Problem =
Below are entries; print them exactly from the first line through the one containing "User.role current_user = UserRole.ADMIN →".

Data provided =
(** X6: an admin's [create_user] with a manager id that is absent or a 64-bit
    integer returns. The new user is stored under an id no stored user has,
    in the admin's own company, with the email, password, role and manager id
    as given; nothing else changes. The new user can then log in: [login]
    with that email and password returns. *)
Theorem create_user_then_login email password role manager_id current_user
    token app :
  User.role current_user = UserRole.ADMIN →
  from_option is_int64 true manager_id = true →
  ∃ new_user app',
    in_session (create_user email password role manager_id current_user) app
      = (Return (mkCreated (User.id new_user) email role), app') ∧
    new_user = User.mk (next_id (User.id <$> users (store app))) email password
                 role (User.company_id current_user) manager_id ∧
    store app' = mkDB (users (store app) ++ [new_user]) (expenses (store app))
                   (approvals (store app)) (rules (store app)) ∧
    companies app' = companies app ∧ fake_tokens app' = fake_tokens app ∧
    ∃ user app'',
      login email password token app'
        = (Return (mkLogin (User.id user) (User.role user) token), app'') ∧
      User.email user = email ∧ User.password user = password.
Proof.
  intros Hrole Hrange. eexists _, _. split; [|split; [reflexivity|]].
  - unfold in_session, create_user. rewrite bool_decide_eq_true_2 by done.
    cbn [negb]. unfold bind, add_user. rewrite Hrange. reflexivity.
  - cbn [store companies fake_tokens]. repeat split.
    unfold login. cbn [store users].
    destruct (find _ _) as [user|] eqn:Hfind.
    + apply find_elem_of in Hfind as [_ Hmatch].
      apply bool_decide_eq_true in Hmatch as [He Hp].
      by eexists user, _.
    + rewrite find_none_iff in Hfind.
      specialize (Hfind (User.mk (next_id (User.id <$> users (store app)))
                           email password role
                           (User.company_id current_user) manager_id)).
      rewrite bool_decide_eq_true_2 in Hfind by done.
      discriminate Hfind. apply elem_of_app. right. left.
Qed.

Lemma create_user_then_login_witness :
  ∃ new_user app',
    in_session (create_user "zoe@acme.test" "pw-zoe" "employee" (Some 2) root) office
      = (Return (mkCreated (User.id new_user) "zoe@acme.test" "employee"), app') ∧
    new_user = User.mk 4 "zoe@acme.test" "pw-zoe" "employee" 1 (Some 2) ∧
    ∃ user app'',
      login "zoe@acme.test" "pw-zoe" "tok-zoe" app'
        = (Return (mkLogin (User.id user) (User.role user) "tok-zoe"), app'') ∧
      User.email user = "zoe@acme.test" ∧ User.password user = "pw-zoe".
Proof.
  destruct (create_user_then_login "zoe@acme.test" "pw-zoe" "employee" (Some 2)
              root "tok-zoe" office eq_refl eq_refl)
    as (new_user & app' & Hrun & Hnew & _ & _ & _ & Hlogin).
  exists new_user, app'. split; [exact Hrun|]. split; [exact Hnew | exact Hlogin].
Defined.

(** ** Submitting an expense, whatever the rules *)

Lemma add_approval_keys step expense_id approver_id db :
  NoDup (ApprovalRequest.id <$> approvals db) →
  NoDup (ApprovalRequest.id <$>
           approvals (after (add_approval step expense_id approver_id) db)).
Proof.
  intros Hnd. unfold after, add_approval. cbn [snd approvals].
  rewrite fmap_app. by apply NoDup_next_id.
Qed.

Lemma for_each_rule_keys expense_id (rs : list ApprovalRule.t) db :
  NoDup (ApprovalRequest.id <$> approvals db) →
  NoDup (ApprovalRequest.id <$> approvals (after
    (for_each rs (fun rule =>
       if truthy (ApprovalRule.approver_id rule)
       then add_approval (ApprovalRule.step rule) expense_id
              (int_of (ApprovalRule.approver_id rule))
       else ret tt)) db)).
Proof.
  revert db. induction rs as [|rule rs IH]; intros db Hnd; [done|].
  unfold after. simpl. unfold bind at 1.
  destruct (truthy (ApprovalRule.approver_id rule)).
  - apply (IH _ (add_approval_keys (ApprovalRule.step rule) expense_id
                   (int_of (ApprovalRule.approver_id rule)) db Hnd)).
  - by apply IH.
Qed.

(** What either branch of [submit_expense] adds to the request table. *)
Lemma submit_expense_requests expense_id (rs : list ApprovalRule.t)
    (manager_id : option Z) db :
  ∃ news,
    (if bool_decide (rs = []) && truthy manager_id
     then add_approval 1 expense_id (int_of manager_id)
     else for_each rs (fun rule =>
            if truthy (ApprovalRule.approver_id rule)
            then add_approval (ApprovalRule.step rule) expense_id
                   (int_of (ApprovalRule.approver_id rule))
            else ret tt)) db
    = (Return tt, mkDB (users db) (expenses db) (approvals db ++ news) (rules db)) ∧
    (∀ a, a ∈ news → ApprovalRequest.status a = "pending"
                     ∧ ApprovalRequest.expense_id a = expense_id) ∧
    (NoDup (ApprovalRequest.id <$> approvals db) →
     NoDup (ApprovalRequest.id <$> (approvals db ++ news)%list)).
Proof.
  destruct (bool_decide (rs = []) && truthy manager_id).
  - eexists [_]. split; [reflexivity|]. split.
    + intros a Ha. by apply list_elem_of_singleton in Ha as ->.
    + intros Hnd. rewrite fmap_app. by apply NoDup_next_id.
  - destruct (for_each_rule_requests expense_id rs db) as (news & Hrun & Hcols).
    exists news. split; [exact Hrun|]. split.
    + intros a Ha.
      apply (list_elem_of_fmap_2 columns) in Ha. rewrite Hcols in Ha.
      apply list_elem_of_fmap in Ha as (r & Heq & _).
      unfold columns in Heq. by injection Heq as -> _ -> _.
    + intros Hnd. apply (for_each_rule_keys expense_id rs) in Hnd.
      unfold after in Hnd. by rewrite Hrun in Hnd.
Qed.

(** The shape of the store after a [submit_expense] that the store takes,
    whatever branch it goes through. *)
Lemma submit_expense_shape amount currency category description utcnow
    current_user db :
  is_nan amount = false →
  ∃ e news,
    e = Expense.mk (next_id (Expense.id <$> expenses db)) (sqlite_real amount)
          currency category description utcnow (User.id current_user) ∧
    submit_expense amount currency category description utcnow current_user db
    = (Return (mkSubmit (Expense.id e) "submitted"),
       mkDB (users db) (expenses db ++ [e]) (approvals db ++ news) (rules db)) ∧
    (Expense.id e ∉ Expense.id <$> expenses db) ∧
    (∀ a, a ∈ news → ApprovalRequest.status a = "pending"
                     ∧ ApprovalRequest.expense_id a = Expense.id e) ∧
    (NoDup (ApprovalRequest.id <$> approvals db) →
     NoDup (ApprovalRequest.id <$> (approvals db ++ news)%list)).
Proof.
  intros Hnan. eexists. rewrite submit_expense_unfold by done.
  cbv zeta. cbn [Expense.id].
  match goal with |- context [(if ?c then ?m1 else for_each ?rs ?body) ?d] =>
    destruct (submit_expense_requests
                (next_id (Expense.id <$> expenses db)) rs
                (User.manager_id current_user) d)
      as (news & Hrun & Hnews & Hkeys) end.
  exists news. split; [reflexivity|]. cbn [Expense.id].
  rewrite Hrun. split; [done|]. split; [apply next_id_fresh|]. by split.
Qed.

(** X7: [submit_expense] has two outcomes, whatever the rules and the
    submitter are. For a NaN amount it raises [IntegrityError] and the store
    is unchanged: no expense, no request. For any other amount it returns
    with the status [submitted]: it appends one expense, owned by the caller,
    under an id no stored expense has, with the amount as the store reads it
    back ([-0.0] as [0.0]), and appends requests that are all pending and all
    point to that expense; users, rules and the rows already stored are left
    as they were, and request ids stay unique. *)
Theorem submit_expense_appends amount currency category description utcnow
    current_user db :
  (is_nan amount = true →
   submit_expense amount currency category description utcnow current_user db
   = (Raise IntegrityError, db)) ∧
  (is_nan amount = false →
   ∃ e news,
    e = Expense.mk (next_id (Expense.id <$> expenses db)) (sqlite_real amount)
          currency category description utcnow (User.id current_user) ∧
    submit_expense amount currency category description utcnow current_user db
    = (Return (mkSubmit (Expense.id e) "submitted"),
       mkDB (users db) (expenses db ++ [e]) (approvals db ++ news) (rules db)) ∧
    (Expense.id e ∉ Expense.id <$> expenses db) ∧
    (∀ a, a ∈ news → ApprovalRequest.status a = "pending"
                     ∧ ApprovalRequest.expense_id a = Expense.id e) ∧
    (NoDup (ApprovalRequest.id <$> approvals db) →
     NoDup (ApprovalRequest.id <$> (approvals db ++ news)%list))).
Proof.
  split; [apply submit_expense_nan | apply submit_expense_shape].
Qed.

Lemma submit_expense_appends_witness :
  submit_expense nan "USD" "travel" "taxi" 1700000000 alice db_two_steps
    = (Raise IntegrityError, db_two_steps) ∧
  ∃ e news,
    e = Expense.mk 1 0%float "USD" "travel" "taxi" 1700000000 5 ∧
    submit_expense (-0)%float "USD" "travel" "taxi" 1700000000 alice db_two_steps
    = (Return (mkSubmit (Expense.id e) "submitted"),
       mkDB acme_users [e] news (rules db_two_steps)) ∧
    (∀ a, a ∈ news → ApprovalRequest.status a = "pending"
                     ∧ ApprovalRequest.expense_id a = Expense.id e).
Proof.
  split.
  - apply (submit_expense_appends nan "USD" "travel" "taxi" 1700000000 alice
             db_two_steps). reflexivity.
  - destruct (submit_expense_appends (-0)%float "USD" "travel" "taxi"
                1700000000 alice db_two_steps)
      as (_ & Hok).
    destruct (Hok eq_refl) as (e & news & He & Hrun & _ & Hnews & _).
    exists e, news. subst e. repeat split; [exact Hrun | apply Hnews ..]; done.
Defined.

(** X8: when the company has rules but none of them names an approver,
    [submit_expense] of an amount that is a number (not NaN) stores the
    expense and creates no request at all, also for a submitter who has a
    manager: the manager fallback is taken only when the company has no
    rule. *)
Theorem submit_expense_rules_without_approver amount currency category
    description utcnow current_user db :
  filter (λ r, ApprovalRule.company_id r = User.company_id current_user)
    (rules db) ≠ [] →
  (∀ r, r ∈ rules db →
        ApprovalRule.company_id r = User.company_id current_user →
        truthy (ApprovalRule.approver_id r) = false) →
  is_nan amount = false →
  let e := Expense.mk (next_id (Expense.id <$> expenses db))
             (sqlite_real amount) currency category description utcnow
             (User.id current_user) in
  submit_expense amount currency category description utcnow current_user db
  = (Return (mkSubmit (Expense.id e) "submitted"),
     mkDB (users db) (expenses db ++ [e]) (approvals db) (rules db)).
Proof.
  intros Hrules Hnone Hnan e. rewrite submit_expense_unfold by done. cbv zeta.
  rewrite bool_decide_eq_false_2 by done. cbn [andb Expense.id].
  match goal with |- context [for_each ?rs ?body ?d] =>
    destruct (for_each_rule_requests
                (next_id (Expense.id <$> expenses db)) rs d)
      as (news & Hloop & Hcols) end.
  cbn [Expense.id] in *. rewrite Hloop.
  assert (Hempty : filter (λ r, truthy (ApprovalRule.approver_id r))
            (filter (λ r, ApprovalRule.company_id r = User.company_id current_user)
               (rules db)) = []).
  { destruct (filter _ (filter _ _)) as [|r l] eqn:E; [done|].
    assert (Hr : r ∈ r :: l) by left. rewrite <- E in Hr.
    apply list_elem_of_filter in Hr as [Ht Hr].
    apply list_elem_of_filter in Hr as [Hc Hr].
    rewrite (Hnone r Hr Hc) in Ht. done. }
  rewrite Hempty in Hcols. apply fmap_nil_inv in Hcols as ->.
  cbn [users expenses approvals rules]. by rewrite app_nil_r.
Qed.

Lemma submit_expense_rules_without_approver_witness :
  submit_expense 9.5%float "EUR" "meals" "lunch" 1700000000 frank
    (with_rules db_no_rules [ApprovalRule.mk 1 1 1 None (Some 50%float) true])
  = (Return (mkSubmit 1 "submitted"),
     mkDB acme_users
       [Expense.mk 1 9.5%float "EUR" "meals" "lunch" 1700000000 7] []
       [ApprovalRule.mk 1 1 1 None (Some 50%float) true]).
Proof.
  apply (submit_expense_rules_without_approver 9.5%float "EUR" "meals" "lunch"
           1700000000 frank
           (with_rules db_no_rules
              [ApprovalRule.mk 1 1 1 None (Some 50%float) true])).
  - vm_compute. discriminate.
  - intros r Hr _. apply list_elem_of_singleton in Hr as ->. reflexivity.
  - reflexivity.
Defined.

(** ** Listing one's requests *)

(** X9: in a company without rules, after an employee whose manager is
    [manager] has submitted an expense whose amount is a number (not NaN),
    the manager's [get_approvals] returns what it returned before followed by
    the one new request, pending, at step 1, for the new expense. *)
Theorem manager_lists_new_request amount currency category description utcnow
    current_user manager db :
  filter (λ r, ApprovalRule.company_id r = User.company_id current_user)
    (rules db) = [] →
  User.manager_id current_user = Some (User.id manager) →
  User.id manager ≠ 0 →
  is_nan amount = false →
  ∃ before db',
    get_approvals manager db = (Return before, db) ∧
    submit_expense amount currency category description utcnow current_user db
      = (Return (mkSubmit (next_id (Expense.id <$> expenses db)) "submitted"), db') ∧
    get_approvals manager db'
      = (Return (before ++
           [ApprovalRequest.mk (next_id (ApprovalRequest.id <$> approvals db))
              "pending" 1 (next_id (Expense.id <$> expenses db))
              (User.id manager)])%list, db').
Proof.
  intros Hrules Hmgr Hm Hnan. eexists _, _. split; [reflexivity|].
  rewrite submit_expense_unfold by done. cbv zeta.
  rewrite Hrules, Hmgr. cbn [truthy int_of default].
  apply Z.eqb_neq in Hm. rewrite Hm. cbn [negb andb bool_decide].
  split; [reflexivity|].
  unfold get_approvals. cbn [approvals]. f_equal. f_equal.
  rewrite filter_app. f_equal. by rewrite filter_cons_True.
Qed.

Task output =
(** X6: an admin's [create_user] with a manager id that is absent or a 64-bit
    integer returns. The new user is stored under an id no stored user has,
    in the admin's own company, with the email, password, role and manager id
    as given; nothing else changes. The new user can then log in: [login]
    with that email and password returns. *)
Theorem create_user_then_login email password role manager_id current_user
    token app :
  User.role current_user = UserRole.ADMIN →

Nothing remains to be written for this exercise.